* _Your goal_: Your answer must consist of exactly the lines below, starting with the line with "(** The room left on the last page. *)" and going on through the line with "Lemma allocate_new t", and nothing else.

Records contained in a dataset
· · · ·

Lemma write_file : writePageToFileNoLock p t = (Ok (UpdateChecksum p), set_file f' t).
Proof using Hk.
  unfold writePageToFileNoLock. rewrite bind_modify. unfold f'.
  by replace (page_key (UpdateChecksum p)) with id.
Qed.

Lemma wrote_disk : on_disk f' id (UpdateChecksum p).
Proof using Hok Hk Hid Hlen.
  destruct (write_block_lookup (file t) id (ToBytes (UpdateChecksum p))) as (H & _ & _); [lia|done|].
  split; [by apply page_ok_checksum|]. by split.
Qed.

Lemma wrote_other j q : j <> id -> on_disk (file t) j q -> on_disk f' j q.
Proof using Hok Hk Hid Hlen.
  intros Hj (? & ? & ? & ?). split; [done|]. split; [done|]. split; [done|].
  destruct (write_block_lookup (file t) id (ToBytes (UpdateChecksum p))) as (_ & Hother & _); [lia|done|].
  unfold f'. by rewrite Hother by lia.
Qed.

(** The cache after the new version of the page was put in it. *)
Lemma wrote_coherent g :
  (forall c, cache_ok c -> cache_ok (g c)) -> (forall c, pages (g c) = pages c) ->
  coherent (set_cache ((fun c => g (Put page_key (UpdateChecksum p) c).1) <$> cache t) (set_file f' t)).
Proof using Hco Hok Hk Hid Hlen.
  intros Hg Hgp. unfold coherent in *. cbn. destruct (cache t) as [c|]; [|done]. cbn.
  destruct Hco as [Hcok Hpg]. split; [by apply Hg, Put_ok|].
  assert (Hcok' : cache_ok (Put page_key (UpdateChecksum p) c).1) by by apply Put_ok.
  intros k q. rewrite Hgp. intros Hq.
  destruct (decide (k = id)) as [->|Hne].
  - (* the entry of this page is the new version *)
    rewrite <- Hk in Hq. change (page_key p) with (page_key (UpdateChecksum p)) in Hq.
    apply Put_self in Hq as ->; [apply wrote_disk|done].
  - apply Put_lookup in Hq as [[-> ->]|Hq]; [by destruct Hne|by apply wrote_other, Hpg|done].
Qed.

Lemma writePage_spec : exists t', writePage p t = (Ok tt, t') /\ wrote id p t t'.
Proof using Hco Hok Hk Hid Hlen.
  unfold writePage. rewrite (bind_ok _ _ _ _ _ write_file).
  eexists. split; [reflexivity|].
  pose proof (wrote_coherent (ClearDirty id)) as Hc.
  replace (ClearDirty (page_key (UpdateChecksum p))) with (ClearDirty (P := PageV2) id) by (by rewrite <- Hk).
  split_and!; try done.
  - apply wrote_disk.
  - apply wrote_other.
  - by destruct (write_block_lookup (file t) id (ToBytes (UpdateChecksum p))) as (_ & _ & ?); [lia|..].
  - cbn.
    specialize (Hc (fun c => set_dirty_ok _ c) (fun _ => eq_refl)).
    destruct (cache t); exact Hc.
Qed.

Lemma writePageToFileWithCache_spec :
  exists t', writePageToFileWithCache p t = (Ok (UpdateChecksum p), t') /\ wrote id p t t'.
Proof using Hco Hok Hk Hid Hlen.
  unfold writePageToFileWithCache. rewrite (bind_ok _ _ _ _ _ write_file).
  eexists. split; [reflexivity|].
  pose proof (wrote_coherent (fun c => c) (fun _ H => H) (fun _ => eq_refl)) as Hc.
  split_and!; try done.
  - apply wrote_disk.
  - apply wrote_other.
  - by destruct (write_block_lookup (file t) id (ToBytes (UpdateChecksum p))) as (_ & _ & ?); [lia|..].
Qed.
End Writing.

(** ** The contents of a table *)

(** The identifier of the [i]-th data page, and what it links to. *)
Definition pid (i : nat) : Z := Z.of_nat i + 1.
Definition right_of (n i : nat) : Z := if decide (S i = n) then 0 else pid (S i).

Record table_repr (t : TableFile) (pgs : list (list Cell)) : Prop := {
  tr_len : length (file t) = S (length pgs);
  tr_count : PageCount (header t) = 1 + zlen pgs;
  tr_bound : zlen pgs < 2 ^ 32 - 1;
  tr_first : FirstDataPage (header t) = match pgs with [] => 0 | _ => 1 end;
  tr_last : LastDataPage (header t) = zlen pgs;
  tr_free : FreePageList (header t) = 0;
  tr_pages : forall i cells, pgs !! i = Some cells ->
    exists p, on_disk (file t) (pid i) p /\ page_repr p cells /\
              RightPage (Header p) = right_of (length pgs) i;
  tr_coherent : coherent t
}.

Lemma table_repr_cache t t' pgs : only_cache t t' -> table_repr t pgs -> table_repr t' pgs.
Proof. intros (c & -> & Hco) [????????]. by constructor. Qed.

Lemma page_repr_checksum p cells : page_repr p cells -> page_repr (UpdateChecksum p) cells.
Proof. intros [????????]. by constructor. Qed.

Lemma page_repr_right p cells z : page_repr p cells -> page_repr (set_right z p) cells.
Proof. intros [????????]. by constructor. Qed.

(** The last page of a list of pages, and the pages before it. *)
Lemma pages_snoc (pgs : list (list Cell)) : pgs <> [] -> exists l cells, pgs = l ++ [cells].
Proof. intros Hne. destruct (exists_last Hne) as (l & cells & ->). eauto. Qed.

Lemma pid_bounds t pgs i cells : table_repr t pgs -> pgs !! i = Some cells ->
  0 < pid i < 2 ^ 32 /\ (Z.to_nat (pid i) < length (file t))%nat /\ Z.to_nat (pid i) = S i.
Proof.
  intros Hr Hi%lookup_lt_Some. pose proof (tr_bound _ _ Hr). pose proof (tr_len _ _ Hr) as ->.
  unfold pid, zlen in *. lia.
Qed.

Section Insert.
Context `{GoRuntime}.

(** The page operations keep the Go representation invariant. *)
Lemma page_ok_insert p cells rowID row p' i :
  page_ok p -> page_repr p cells -> InsertRowToPage p rowID row = Ok (p', i) ->
  page_repr p' (cells ++ [mkCell true (EncodeRow rowID row)]) -> same_identity p p' -> page_ok p'.
Proof.
  intros [(?&?&?&?&?&?&?&?&?&?) Hc] Hp Hi Hp' (Hid & Hty & Hr & Hv & Hres).
  assert (Hfc : Flags (Header p') = Z.lor (Flags (Header p)) PageFlagDirty /\
                Checksum (Header p') = Checksum (Header p)).
  { unfold InsertRowToPage, AddCellPointer, SetCellPointer in Hi.
    repeat case_match; try done. cbn in Hi. injection Hi as <- _. done. }
  destruct Hfc as [Hf Hck]. destruct (repr_bounds _ _ Hp') as (?&?&?&?).
  split; [|apply (repr_len _ _ Hp')].
  unfold header_ok. rewrite Hid, Hty, Hv, Hres, Hr, Hf, Hck, (repr_count _ _ Hp'),
    (repr_free _ _ Hp'), (repr_frag _ _ Hp'), MaxPageContent_value.
  split_and!; try done; try (unfold in_u16; lia).
  unfold in_u8, PageFlagDirty in *. split; [apply Z.lor_nonneg; lia|].
  destruct (Z.eq_dec (Z.lor (Flags (Header p)) 4) 0) as [->|]; [lia|].
  apply Z.log2_lt_pow2; [pose proof (proj2 (Z.lor_nonneg (Flags (Header p)) 4)); lia|].
  rewrite Z.log2_lor by lia. apply Z.max_lub_lt; [|done].
  destruct (Z.eq_dec (Flags (Header p)) 0) as [->|]; [done|]. apply Z.log2_lt_pow2; lia.
Qed.

Lemma page_ok_new id : 0 < id < 2 ^ 32 -> page_ok (NewPageV2 id PageTypeData).
Proof.
  intros. split; [|apply length_replicate].
  unfold header_ok, NewPageV2, new_header. cbn.
  unfold in_u64, in_u8, in_u16, in_u32, PageTypeData, MaxPageContentV2, PageSize16KB,
    PageHeaderSizeV2. lia.
Qed.

(** A row that passes the size limit fits an empty page. *)
Lemma insert_fresh id rowID row : 0 < id < 2 ^ 32 ->
  zlen (EncodeRow rowID row) <= MaxPageContentV2 - 100 ->
  exists p', InsertRowToPage (UpdateChecksum (NewPageV2 id PageTypeData)) rowID row = Ok (p', 0) /\
    page_repr p' [mkCell true (EncodeRow rowID row)] /\ page_ok p' /\ page_key p' = id /\
    RightPage (Header p') = 0.
Proof.
  intros Hid Hn. rewrite MaxPageContent_value in Hn.
  pose proof (page_repr_checksum _ _ (repr_new id PageTypeData)) as Hp.
  pose proof (insert_row_ok _ _ rowID row Hp) as Hs.
  pose proof (zlen_EncodeRow_pos rowID row).
  destruct Hs as (p' & Hi & Hp' & Hsame); [lia|cbn; unfold zlen at 2; cbn; lia|].
  exists p'. split; [done|]. split; [done|]. split.
  - exact (page_ok_insert _ [] rowID row p' _ (page_ok_checksum _ (page_ok_new id Hid)) Hp Hi Hp' Hsame).
  - destruct Hsame as (Hk & _ & Hr & _). by rewrite Hr.
Qed.

(** The room left on the last page. *)
Definition room (cells : list Cell) : Z := 16352 - total cells - 2 * zlen cells - dead_total cells.

(** ** Where a new row goes *)

Lemma tables_coherent t h : coherent t -> coherent (set_hdirty true (set_header h t)).
Proof. done. Qed.

Lemma page_ok_right p z : page_ok p -> in_u64 z -> page_ok (set_right z p).
Proof. intros [(?&?&?&?&?&?&?&?&?&?) ?] ?. by split. Qed.

(** Linking a page before a page just allocated. *)
Definition link (new : Z) (h : TableFileHeader) : TableFileHeader :=
  h_last new (if FirstDataPage h =? 0 then h_first new h else h).

Lemma allocate_new t pgs : table_repr t pgs -> zlen pgs < 2 ^ 32 - 2 ->
  let p := UpdateChecksum (NewPageV2 (zlen pgs + 1) PageTypeData) in
  exists t', allocatePageNoLock PageTypeData t = (Ok (p, zlen pgs + 1), t') /\
    on_disk (file t') (zlen pgs + 1) p /\
    (forall j q, j <> zlen pgs + 1 -> on_disk (file t) j q -> on_disk (file t') j q) /\
    length (file t') = S (length (file t)) /\
    header t' = h_pagecount (zlen pgs + 2) (header t) /\ nextID t' = nextID t /\ coherent t'.
Proof.
  intros Hr Hb p. pose proof (zlen_nonneg pgs). unfold allocatePageNoLock.
  rewrite bind_gets, (tr_free _ _ Hr), (tr_count _ _ Hr). change (0 <? 0) with false. cbn [negb].
  unfold change_header. rewrite bind_modify.
  set (t1 := set_hdirty true _).
  replace (1 + zlen pgs) with (zlen pgs + 1) by lia.
  destruct (writePageToFileWithCache_spec (zlen pgs + 1) (NewPageV2 (zlen pgs + 1) PageTypeData) t1)
    as (t2 & E & Hd & Ho & Hl & Hh & Hn & Hc).
  - exact (tr_coherent _ _ Hr).
  - apply page_ok_new. lia.
  - done.
  - lia.
  - change (file t1) with (file t). rewrite (tr_len _ _ Hr). unfold zlen. lia.
  - rewrite (bind_ok _ _ _ _ _ E). exists t2. split; [reflexivity|].
    split; [exact Hd|]. split; [exact Ho|]. split; [|split; [|split; [exact Hn|exact Hc]]].
    + rewrite Hl. change (file t1) with (file t). rewrite (tr_len _ _ Hr). unfold zlen. lia.
    + rewrite Hh. unfold t1. cbn. unfold h_pagecount. rewrite (tr_count _ _ Hr).
      rewrite u32_small by (unfold in_u32; lia). f_equal. lia.
Qed.

(** The last page of a non-empty table, read from cache or file. *)
Lemma read_last t l cells : table_repr t (l ++ [cells]) ->
  exists p t', readPageNoLock (LastDataPage (header t)) t = (Ok p, t') /\ only_cache t t' /\
    on_disk (file t) (pid (length l)) p /\ page_repr p cells /\ RightPage (Header p) = 0.
Proof.
  intros Hr. destruct (tr_pages _ _ Hr (length l) cells) as (p & Hd & Hp & Hri).
  { by rewrite lookup_app_r, Nat.sub_diag. }
  assert (LastDataPage (header t) = pid (length l)) as ->.
  { rewrite (tr_last _ _ Hr). unfold pid, zlen. rewrite length_app. simpl. lia. }
  destruct (readPageNoLock_spec _ _ _ (tr_coherent _ _ Hr) Hd) as (t' & E & Ho).
  exists p, t'. split; [done|]. split; [done|]. split; [done|]. split; [done|].
  rewrite Hri. unfold right_of. rewrite length_app. simpl. rewrite decide_True; [done|lia].
Qed.

(** A table whose last page was just allocated, linked and made last. *)
Lemma repr_linked t t1 pgs p : table_repr t pgs -> zlen pgs < 2 ^ 32 - 2 ->
  on_disk (file t1) (zlen pgs + 1) p -> page_repr p [] -> RightPage (Header p) = 0 ->
  (forall j q, 0 < j < zlen pgs -> on_disk (file t) j q -> on_disk (file t1) j q) ->
  (forall l cells, pgs = l ++ [cells] -> exists q, on_disk (file t1) (zlen pgs) q /\
     page_repr q cells /\ RightPage (Header q) = zlen pgs + 1) ->
  length (file t1) = S (length (file t)) -> coherent t1 ->
  header t1 = link (zlen pgs + 1) (h_pagecount (zlen pgs + 2) (header t)) ->
  table_repr t1 (pgs ++ [[]]).
Proof.
  intros Hr Hb Hd Hp Hri Ho Hlast Hl Hc Hh. pose proof (zlen_nonneg pgs).
  constructor; try done.
  - rewrite Hl, (tr_len _ _ Hr), length_app. simpl. lia.
  - rewrite Hh. simpl_len. unfold link. case_match; cbn; lia.
  - simpl_len. lia.
  - rewrite Hh. unfold link. cbn. rewrite (tr_first _ _ Hr).
    destruct pgs; [done|]. cbn. by rewrite (tr_first _ _ Hr).
  - rewrite Hh. simpl_len. unfold link. case_match; cbn; lia.
  - rewrite Hh. unfold link. case_match; cbn; apply (tr_free _ _ Hr).
  - intros i cells Hi. unfold right_of. rewrite length_app. cbn [length].
    apply lookup_app_Some in Hi as [Hi|[Hge Hi]].
    + pose proof (lookup_lt_Some _ _ _ Hi). rewrite decide_False by lia.
      destruct (decide (S i = length pgs)) as [Hlst|Hn].
      * destruct (pages_snoc pgs) as (l & c & ->); [by intros ->|].
        rewrite length_app in Hlst. simpl in Hlst.
        rewrite lookup_app_r, list_lookup_singleton in Hi by lia.
        replace (i - length l)%nat with 0%nat in Hi by lia. injection Hi as ->.
        destruct (Hlast l cells eq_refl) as (q & ? & ? & Hq). exists q.
        unfold pid. unfold zlen in *. rewrite length_app in *. cbn [length] in *.
        replace (Z.of_nat i + 1) with (Z.of_nat (length l + 1)) by lia.
        split; [done|]. split; [done|]. rewrite Hq. lia.
      * destruct (tr_pages _ _ Hr i cells Hi) as (q & ? & ? & Hq). exists q.
        split; [apply Ho; [unfold pid, zlen; lia|done]|]. split; [done|].
        rewrite Hq. unfold right_of. by rewrite decide_False.
    + apply list_lookup_singleton_Some in Hi as [Hi <-].
      assert (i = length pgs) as -> by lia. exists p. rewrite decide_True by lia.
      split; [exact Hd|]. by split.
Qed.

(** The part of [insert_target] that allocates, factored out. *)
Definition extend : TF PageV2 :=
  '(page, pageID) ← allocatePageNoLock PageTypeData;
  h ← gets header;
  when (FirstDataPage h =? 0) (modify (fun t => set_header (h_first pageID (header t)) t));;
  when (0 <? LastDataPage h)
    (r ← try (readPageNoLock (LastDataPage h));
     match r with
     | inl lastPage => writePage (set_right pageID lastPage)
     | inr _ => mret tt
     end);;
  change_header (h_last pageID);;
  mret page.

· · · ·

* _Task response_:
(** The room left on the last page. *)
Definition room (cells : list Cell) : Z := 16352 - total cells - 2 * zlen cells - dead_total cells.

(** ** Where a new row goes *)

Lemma tables_coherent t h : coherent t -> coherent (set_hdirty true (set_header h t)).
Proof. done. Qed.

Lemma page_ok_right p z : page_ok p -> in_u64 z -> page_ok (set_right z p).
Proof. intros [(?&?&?&?&?&?&?&?&?&?) ?] ?. by split. Qed.

(** Linking a page before a page just allocated. *)
Definition link (new : Z) (h : TableFileHeader) : TableFileHeader :=
  h_last new (if FirstDataPage h =? 0 then h_first new h else h).

Lemma allocate_new t pgs : table_repr t pgs -> zlen pgs < 2 ^ 32 - 2 ->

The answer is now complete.